So you’re a freshly-minted race director. You’ve organized your own event, you’ve made the necessary accommodations, you’ve secured permits, and you’ve worked out the logistics. Yet despite it all, people just aren’t registering. Low registration numbers can be unnerving, but don’t give up; there are ways to turn it around and draw attention to your event.

  1. Rack Cards: We’ve covered rack cards on this blog before, and the same points we made in our prior post hold true now. Rack cards with an eye-catching design placed in local running stores are a great way to draw the “passive” crowd—as in those who are not actively looking for an event to participate in but might should they become aware of one.
  2. Internet Presence: The active crowd consists of those who are already searching for an event to participate in. These individuals find events via the internet—and for this reason, it is paramount that your event has a web presence. Simply posting a registration page is often not enough. There are a number of ways to do this—one method is to scour the web for running calendars to add your event to. Running a dedicated Facebook page also exposes a large number of individuals to the event—and keeps prior registrants in the loop when the next event rolls along. Another method is email promotions—various registration services, including Databar Events, offer far-reaching email exposure. Finally, sponsorships by established brands or businesses are very good for web presence—if you can negotiate having your event advertised on their own webpage, you can benefit from their site traffic. Other than the aforementioned methods, web presence is a complicated topic—and if you’re serious about growing your event and seem to have reached a plateau, we recommend looking into search engine optimization (also known as SEO).
  3. Discounts: Even small coupons go a long way. People love to feel like they’re saving money—and so, distributing coupon codes or other discounts to local running clubs or running stores tends to be very effective. Make sure you advertise these coupons in some way—they don’t work if others don’t know they exist to begin with. Posting coupon codes to an event Facebook page is a very effective method of proliferation. Creating family or group discounts is another good strategy when it comes to bolstering registrations, as it encourages a number of people to register at the same time.

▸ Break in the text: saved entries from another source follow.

Lemma substitute_from_end (table data : list Z) :
  length table = 256%nat -> Forall is_byte data ->
  substitute table (map (fun v => v - 256) data) = substitute table data.
Proof.
  intros Hlen. induction 1 as [|b data Hb _ IH]; [reflexivity|].
  cbn [map substitute]. rewrite IH.
  replace (b - 256) with (b - Z.of_nat (length table)) by (rewrite Hlen; reflexivity).
  rewrite getitem_from_end by (rewrite Hlen; unfold is_byte in Hb; lia).
  reflexivity.
Qed.

(** X14. A token whose value lies in -256..-1 is not refused: the
    inverse table is read from its end, so a ciphertext with the
    values [v - 256] gets the same reply as the one with the byte
    values [v]. *)
Theorem decrypt_test_negative_values
    (unicode_decimal : Z -> option Z) (st : tables)
    (ciphertext ciphertext' : str) (cipher_bytes : list Z) :
  tables_shape st ->
  int16_all unicode_decimal (str_split (str_strip ciphertext)) = Ok cipher_bytes ->
  Forall is_byte cipher_bytes ->
  int16_all unicode_decimal (str_split (str_strip ciphertext'))
    = Ok (map (fun v => v - 256) cipher_bytes) ->
  decrypt_test unicode_decimal st ciphertext'
  = decrypt_test unicode_decimal st ciphertext.
Proof.
  intros Hshape Hparse Hbytes Hparse'. unfold decrypt_test.
  destruct (ensure_inverse_ready st Hshape) as (st' & -> & Hlen).
  rewrite Hparse, Hparse'. cbn [mbind res_bind].
  rewrite (substitute_from_end _ _ Hlen Hbytes). reflexivity.
Qed.

Lemma decrypt_test_negative_values_witness :
  decrypt_test no_foreign_digits default_tables (lit "-A2 -05")
  = decrypt_test no_foreign_digits default_tables (lit "5E FB").
Proof.
  apply (decrypt_test_negative_values no_foreign_digits default_tables
           (lit "5E FB") (lit "-A2 -05") [0x5E; 0xFB]).
  - apply default_tables_shape.
  - reflexivity.
  - each_entry; unfold is_byte; lia.
  - reflexivity.
Defined.

(** ** The multiplication as a field operation *)

Lemma gf_mult_symmetric_all :
  forallb (fun a => forallb (gf_mult_symmetric a) (range 256)) (range 256) = true.
Proof. vm_cast_no_check (eq_refl true). Qed.

(** X15. On bytes [gf_mult] is commutative and has no zero divisors:
    a product is 0 exactly when one of the factors is. *)
Theorem gf_mult_comm_no_zero_divisors (a b : Z) :
  is_byte a -> is_byte b ->
  gf_mult a b = gf_mult b a /\
  (gf_mult a b = 0 <-> a = 0 \/ b = 0).
Proof.
  intros Ha Hb.
  pose proof (all_bytes_bool _ gf_mult_symmetric_all a Ha) as Hrow.
  pose proof (all_bytes_bool _ Hrow b Hb) as Hab.
  unfold gf_mult_symmetric in Hab. apply andb_prop in Hab as [Hcomm Hzero].
  apply Z.eqb_eq in Hcomm. apply eqb_prop in Hzero.
  split; [exact Hcomm|]. split.
  - intros H0. apply Z.eqb_eq in H0. rewrite H0 in Hzero. symmetry in Hzero.
    apply orb_prop in Hzero as [H|H]; apply Z.eqb_eq in H; [left | right]; exact H.
  - intros H0. apply Z.eqb_eq. rewrite Hzero.
    destruct H0 as [-> | ->]; [reflexivity | apply orb_true_r].
Qed.

Lemma gf_mult_comm_no_zero_divisors_witness :
  gf_mult 0x57 0x83 = gf_mult 0x83 0x57 /\
  (gf_mult 0x57 0x83 = 0 <-> 0x57 = 0 \/ 0x83 = 0).
Proof. apply (gf_mult_comm_no_zero_divisors 0x57 0x83); unfold is_byte; lia. Defined.

Lemma gf_mult_comm (a b : Z) : is_byte a -> is_byte b -> gf_mult a b = gf_mult b a.
Proof.
  intros Ha Hb.
  pose proof (all_bytes_bool _ gf_mult_symmetric_all a Ha) as Hrow.
  pose proof (all_bytes_bool _ Hrow b Hb) as Hab.
  unfold gf_mult_symmetric in Hab. apply andb_prop in Hab as [Hcomm _].
  apply Z.eqb_eq, Hcomm.
Qed.

Lemma gf_inverse_only_all : forallb gf_inverse_only (range 256) = true.
Proof. vm_cast_no_check (eq_refl true). Qed.

Lemma gf_inverse_search_elem (byte : Z) (cands : list Z) (i : Z) :
  gf_inverse_search byte cands = Some i -> i ∈ cands.
Proof.
  induction cands as [|c cands IH]; cbn [gf_inverse_search]; [discriminate|].
  destruct (gf_mult byte c =? 1).
  - intros [= <-]. apply list_elem_of_here.
  - intros H. apply list_elem_of_further, IH, H.
Qed.

(** Whatever the argument, [gf_inverse] returns a byte. *)
Lemma gf_inverse_byte (x : Z) : is_byte (gf_inverse x).
Proof.
  unfold gf_inverse. destruct (x =? 0); [unfold is_byte; lia|].
  destruct (gf_inverse_search x (range 256)) as [i|] eqn:Hi; [|unfold is_byte; lia].
  apply gf_inverse_search_elem, range_elem in Hi. unfold is_byte. lia.
Qed.

(** X16. For a byte [a] other than 0, [gf_inverse a] is the only
    byte whose product with [a] is 1; it is not 0, and searching the
    inverse of the inverse gives [a] back.  For any integer argument
    the result is a byte. *)
Theorem gf_inverse_is_the_inverse (a b : Z) :
  is_byte a -> a <> 0 -> is_byte b ->
  (gf_mult a b = 1 <-> b = gf_inverse a) /\
  gf_inverse (gf_inverse a) = a /\
  gf_inverse a <> 0 /\
  forall x : Z, is_byte (gf_inverse x).
Proof.
  intros Ha Hnz Hb.
  pose proof (all_bytes_bool _ gf_inverse_only_all a Ha) as H.
  unfold gf_inverse_only in H. cbv zeta in H.
  apply orb_prop in H as [H|H]; [apply Z.eqb_eq in H; contradiction|].
  apply andb_prop in H as [H Hall]. apply andb_prop in H as [Hinv Hne].
  apply Z.eqb_eq in Hinv. apply negb_true_iff, Z.eqb_neq in Hne.
  pose proof (all_bytes_bool _ Hall b Hb) as Hb1. cbv beta in Hb1.
  apply eqb_prop in Hb1.
  split; [|split; [exact Hinv | split; [exact Hne | exact gf_inverse_byte]]].
  split; intros H1.
  - apply Z.eqb_eq. rewrite <- Hb1. apply Z.eqb_eq, H1.
  - apply Z.eqb_eq. rewrite Hb1. apply Z.eqb_eq, H1.
Qed.

Lemma gf_inverse_is_the_inverse_witness :
  (gf_mult 0x53 0xCA = 1 <-> 0xCA = gf_inverse 0x53) /\
  gf_inverse (gf_inverse 0x53) = 0x53.
Proof.
  destruct (gf_inverse_is_the_inverse 0x53 0xCA) as (H1 & H2 & _);
    [unfold is_byte; lia | lia | unfold is_byte; lia |].
  split; [exact H1 | exact H2].
Defined.

(** Proves an equation between XORs of the same integers bit by bit. *)
Ltac xor_bits :=
  apply Z.bits_inj'; intros ? _;
  repeat (rewrite Z.lxor_spec || rewrite Z.land_spec);
  repeat match goal with
         | |- context [Z.testbit ?x ?n] => destruct (Z.testbit x n)
         end;
  reflexivity.

Lemma land_lxor_distr (a b c : Z) :
  Z.land (Z.lxor a b) c = Z.lxor (Z.land a c) (Z.land b c).
Proof. xor_bits. Qed.

Lemma truthy_bit0 (x : Z) : truthy (Z.land x 1) = Z.testbit x 0.
Proof. rewrite <- (truthy_low_bit x 0), Z.shiftr_0_r by lia. reflexivity. Qed.

Lemma gf_mult_step_xor (a b c p q : Z) :
  gf_mult_step (a, Z.lxor b c, Z.lxor p q)
  = let '(a1, b1, p1) := gf_mult_step (a, b, p) in
    let '(_, c1, q1) := gf_mult_step (a, c, q) in
    (a1, Z.lxor b1 c1, Z.lxor p1 q1).
Proof.
  unfold gf_mult_step. rewrite Z.shiftr_lxor, !truthy_bit0, Z.lxor_spec.
  f_equal. destruct (Z.testbit b 0), (Z.testbit c 0); cbn [xorb]; xor_bits.
Qed.

Lemma gf_mult_loop_xor (n : nat) :
  forall a b c p q,
    gf_mult_loop n (a, Z.lxor b c, Z.lxor p q)
    = let '(a1, b1, p1) := gf_mult_loop n (a, b, p) in
      let '(_, c1, q1) := gf_mult_loop n (a, c, q) in
      (a1, Z.lxor b1 c1, Z.lxor p1 q1).
Proof.
  induction n as [|n IH]; intros a b c p q; [reflexivity|].
  cbn [gf_mult_loop]. rewrite gf_mult_step_xor.
  destruct (gf_mult_step (a, b, p)) as [[a1 b1] p1] eqn:Hb.
  destruct (gf_mult_step (a, c, q)) as [[a2 c1] q1] eqn:Hc.
  assert (Ha : a2 = a1).
  { unfold gf_mult_step in Hb, Hc. congruence. }
  subst a2. apply IH.
Qed.

Lemma gf_mult_xor_r (a b c : Z) :
  gf_mult a (Z.lxor b c) = Z.lxor (gf_mult a b) (gf_mult a c).
Proof.
  unfold gf_mult. rewrite <- (Z.lxor_0_l 0) at 1. rewrite gf_mult_loop_xor.
  destruct (gf_mult_loop 8 (a, b, 0)) as [[a1 b1] p1].
  destruct (gf_mult_loop 8 (a, c, 0)) as [[a2 c1] q1].
  apply land_lxor_distr.
Qed.

(** X17. [gf_mult] distributes over XOR: in its second argument for
    all integers, in its first argument for bytes. *)
Theorem gf_mult_distributes_over_xor (a b c : Z) :
  gf_mult a (Z.lxor b c) = Z.lxor (gf_mult a b) (gf_mult a c) /\
  (is_byte a -> is_byte b -> is_byte c ->
   gf_mult (Z.lxor a b) c = Z.lxor (gf_mult a c) (gf_mult b c)).
Proof.
  split; [apply gf_mult_xor_r|].
  intros Ha Hb Hc.
  rewrite (gf_mult_comm (Z.lxor a b) c) by (try apply lxor_byte; assumption).
  rewrite gf_mult_xor_r, (gf_mult_comm c a), (gf_mult_comm c b) by assumption.
  reflexivity.
Qed.

Lemma gf_mult_distributes_over_xor_witness :
  gf_mult (Z.lxor 0x57 0x83) 0x13 = Z.lxor (gf_mult 0x57 0x13) (gf_mult 0x83 0x13).
Proof.
  apply (gf_mult_distributes_over_xor 0x57 0x83 0x13); unfold is_byte; lia.
Defined.

Lemma gf_mult_assoc_power_all :
  forallb (fun a => forallb (gf_mult_assoc_power a) (range 256)) (range 256) = true.
Proof. vm_cast_no_check (eq_refl true). Qed.

Lemma gf_mult_assoc_term (a b c k : Z) :
  is_byte a -> is_byte b -> 0 <= k < 8 ->
  let t := if Z.testbit c k then Z.shiftl 1 k else 0 in
  gf_mult (gf_mult a b) t = gf_mult a (gf_mult b t).
Proof.
  intros Ha Hb Hk. cbv zeta. destruct (Z.testbit c k).
  - pose proof (all_bytes_bool _ gf_mult_assoc_power_all a Ha) as Hrow.
    pose proof (all_bytes_bool _ Hrow b Hb) as Hab.
    unfold gf_mult_assoc_power in Hab. cbv zeta in Hab.
    rewrite forallb_forall in Hab. apply Z.eqb_eq, Hab.
    apply list_elem_of_In, range_elem. lia.
  - rewrite !gf_mult_zero. reflexivity.
Qed.

Lemma gf_mult_assoc_terms (a b c : Z) (ks : list Z) :
  is_byte a -> is_byte b -> Forall (fun k => 0 <= k < 8) ks ->
  gf_mult (gf_mult a b) (bit_terms c ks) = gf_mult a (gf_mult b (bit_terms c ks)).
Proof.
  intros Ha Hb. induction 1 as [|k ks Hk _ IH]; cbn [bit_terms].
  - rewrite !gf_mult_zero. reflexivity.
  - rewrite !gf_mult_xor_r, IH.
    rewrite (gf_mult_assoc_term a b c k Ha Hb Hk). reflexivity.
Qed.

Lemma byte_bit_terms :
  Forall (fun c => bit_terms c (range 8) = c) (range 256).
Proof. apply (bool_decide_unpack _). vm_compute. reflexivity. Qed.

(** X18. On bytes [gf_mult] is associative. *)
Theorem gf_mult_assoc (a b c : Z) :
  is_byte a -> is_byte b -> is_byte c ->
  gf_mult (gf_mult a b) c = gf_mult a (gf_mult b c).
Proof.
  intros Ha Hb Hc.
  rewrite <- (all_bytes _ byte_bit_terms c Hc).
  apply gf_mult_assoc_terms; [exact Ha | exact Hb |].
  apply Forall_forall. intros k Hk. apply range_elem in Hk. lia.
Qed.

Lemma gf_mult_assoc_witness :
  gf_mult (gf_mult 0x57 0x83) 0x13 = gf_mult 0x57 (gf_mult 0x83 0x13).
Proof. apply (gf_mult_assoc 0x57 0x83 0x13); unfold is_byte; lia. Defined.

(** ** Blanks and letter case in the ciphertext *)

(** X19. The reply of [decrypt_test] depends on the ciphertext only
    through its sequence of tokens: blanks at the ends, and the number
    and kind of blanks between tokens, make no difference. *)
Theorem decrypt_test_depends_on_tokens
    (unicode_decimal : Z -> option Z) (st : tables) (ciphertext ciphertext' : str) :
  str_split ciphertext' = str_split ciphertext ->
  decrypt_test unicode_decimal st ciphertext'
  = decrypt_test unicode_decimal st ciphertext.
Proof.
  intros Htokens. unfold decrypt_test.
  rewrite !str_split_strip, Htokens. reflexivity.
Qed.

If you feel like you’ve exhausted these three suggestions, don’t give up—chances are there’s something you overlooked or there’s a different approach unique to your situation to pursue. Take a step back and compare your event with others. What do they have that your event doesn’t? Often, asking that question will bring you to the missing piece.

For race directors, starting out is the most challenging period. As you host more and more events, you’ll attract larger numbers of registrants by word of mouth—but at the beginning, you don’t have that benefit. Don’t be afraid to reach out to your event hosting service for ideas—professional agencies naturally have insight into the industry and can help point you in the right direction. If you don’t see success at first, don’t quit! Once you get over the toughest hurdle—the very start—your events will grow at a much more steady pace.